Task to carry out. Look below for the line holding "unfold call_api. rewrite" and the line holding "(∀ x, x ∈ xs → result_of". Transcribe exactly those lines and all lines between them, nothing more.

Extracted material.
(** The calls of a run of the IAM rule over the responses [script]
    that hold the role names [pages], when the first call is made for
    [token]: after each call of [select_resource_config], [get_role] is
    called for the names of the response, and then the next call is
    made. *)
Fixpoint roles_trace (token : option string)
    (script : list IAM.select_resource_config_response) (pages : list (list pyval))
    : list event :=
  match script, pages with
  | response :: rest, page :: pages' =>
      select_resource_config_ev IAM.sql IAM.PAGE_SIZE token ::
      map get_role_ev page ++ roles_trace (IAM.NextToken response) rest pages'
  | _, _ => []
  end.

(** * Properties *)

(** ** The monad *)

Lemma result_of_bind {A B} (m : W A) (f : A → W B) :
  result_of (bind m f) =
  match result_of m with
  | Ok a => result_of (f a)
  | Raise e => Raise e
  end.
Proof.
  destruct m as [t [a | e]]; simpl; [| reflexivity].
  destruct (f a); reflexivity.
Qed.

Lemma trace_of_bind {A B} (m : W A) (f : A → W B) :
  trace_of (bind m f) =
  trace_of m ++ match result_of m with
                | Ok a => trace_of (f a)
                | Raise _ => []
                end.
Proof.
  destruct m as [t [a | e]]; simpl.
  - destruct (f a); reflexivity.
  - symmetry; apply app_nil_r.
Qed.

Lemma W_eq {A} (m m' : W A) :
  trace_of m = trace_of m' → result_of m = result_of m' → m = m'.
Proof. destruct m, m'; simpl; congruence. Qed.

Lemma bind_ret_l {A B} (a : A) (f : A → W B) : bind (ret a) f = f a.
Proof. unfold bind, ret. destruct (f a); reflexivity. Qed.

Lemma bind_assoc {A B C} (m : W A) (f : A → W B) (g : B → W C) :
  bind (bind m f) g = bind m (λ a, bind (f a) g).
Proof.
  destruct m as [t [a | e]]; simpl; [| reflexivity].
  destruct (f a) as [t' [b | e]]; simpl; [| reflexivity].
  destruct (g b) as [t'' r]. by rewrite app_assoc.
Qed.

Lemma bind_ext {A B} (m : W A) (f f' : A → W B) :
  (∀ a, f a = f' a) → bind m f = bind m f'.
Proof.
  intros H. destruct m as [t [a | e]]; simpl; [| reflexivity]. by rewrite H.
Qed.

Lemma result_of_call_api {R A} (ev : event) (script : list R) (k : R → list R → W A) :
  result_of (call_api ev script k) =
  match script with
  | [] => Raise ApiError
  | r :: rest => result_of (k r rest)
  end.
Proof.
  unfold call_api. rewrite result_of_bind. simpl. destruct script; reflexivity.
Qed.

(** ** [all], [filter] and [for] *)

Section Reductions.

Context {A : Type}.

(** When every element has a verdict [p x], [all] returns their
    conjunction. *)
Lemma all_forallb (f : A → W bool) (p : A → bool) (xs : list A) :
  (∀ x, x ∈ xs → result_of (f x) = Ok (p x)) →
  result_of (all_ f xs) = Ok (forallb p xs).
Proof.
  induction xs as [| x xs IH]; intros H; simpl; [reflexivity |].
  rewrite result_of_bind, (H x) by apply list_elem_of_here.
  destruct (p x); simpl; [| reflexivity].
  apply IH. intros y Hy. apply H. by apply list_elem_of_further.
Qed.

(** [all] returns [True] only when every element does. *)
Lemma all_true_inv (f : A → W bool) (xs : list A) :
  result_of (all_ f xs) = Ok true → ∀ x, x ∈ xs → result_of (f x) = Ok true.
Proof.
  induction xs as [| x xs IH]; simpl; intros H y Hy.
  - by apply elem_of_nil in Hy.
  - rewrite result_of_bind in H.
    destruct (result_of (f x)) as [[|] |] eqn:E; try discriminate.
    apply elem_of_cons in Hy as [-> | Hy]; [exact E | by apply IH].
Qed.

(** [all] returns [False] only at a first element that does, after
    elements that all return [True]. *)
Lemma all_false_inv (f : A → W bool) (xs : list A) :
  result_of (all_ f xs) = Ok false →
  ∃ pre x post, xs = pre ++ x :: post ∧
    (∀ y, y ∈ pre → result_of (f y) = Ok true) ∧ result_of (f x) = Ok false.
Proof.
  induction xs as [| x xs IH]; simpl; intros H; [discriminate |].
  rewrite result_of_bind in H.
  destruct (result_of (f x)) as [[|] |] eqn:E; try discriminate.
  - destruct (IH H) as (pre & y & post & -> & Hpre & Hy).
    exists (x :: pre), y, post. split; [reflexivity |]. split; [| exact Hy].
    intros z Hz. apply elem_of_cons in Hz as [-> | Hz]; [exact E | by apply Hpre].
  - exists [], x, xs. split; [reflexivity |]. split; [| exact E].
    intros z Hz. by apply elem_of_nil in Hz.
Qed.

(** Elements that raise nothing are filtered as by their verdicts. *)
Lemma filter_pure (f : A → W bool) (p : A → bool) (xs : list A) :
  (∀ x, x ∈ xs → f x = ret (p x)) →
  filter_ f xs = ret (List.filter p xs).
Proof.
  induction xs as [| x xs IH]; intros H; simpl; [reflexivity |].
  rewrite (H x) by apply list_elem_of_here. rewrite bind_ret_l.
  rewrite IH by (intros y Hy; apply H; by apply list_elem_of_further).
  rewrite bind_ret_l. destruct (p x); reflexivity.
Qed.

Solved exercise.
  unfold call_api. rewrite result_of_bind. simpl. destruct script; reflexivity.
Qed.

(** ** [all], [filter] and [for] *)

Section Reductions.

Context {A : Type}.

(** When every element has a verdict [p x], [all] returns their
    conjunction. *)
Lemma all_forallb (f : A → W bool) (p : A → bool) (xs : list A) :
  (∀ x, x ∈ xs → result_of (f x) = Ok (p x)) →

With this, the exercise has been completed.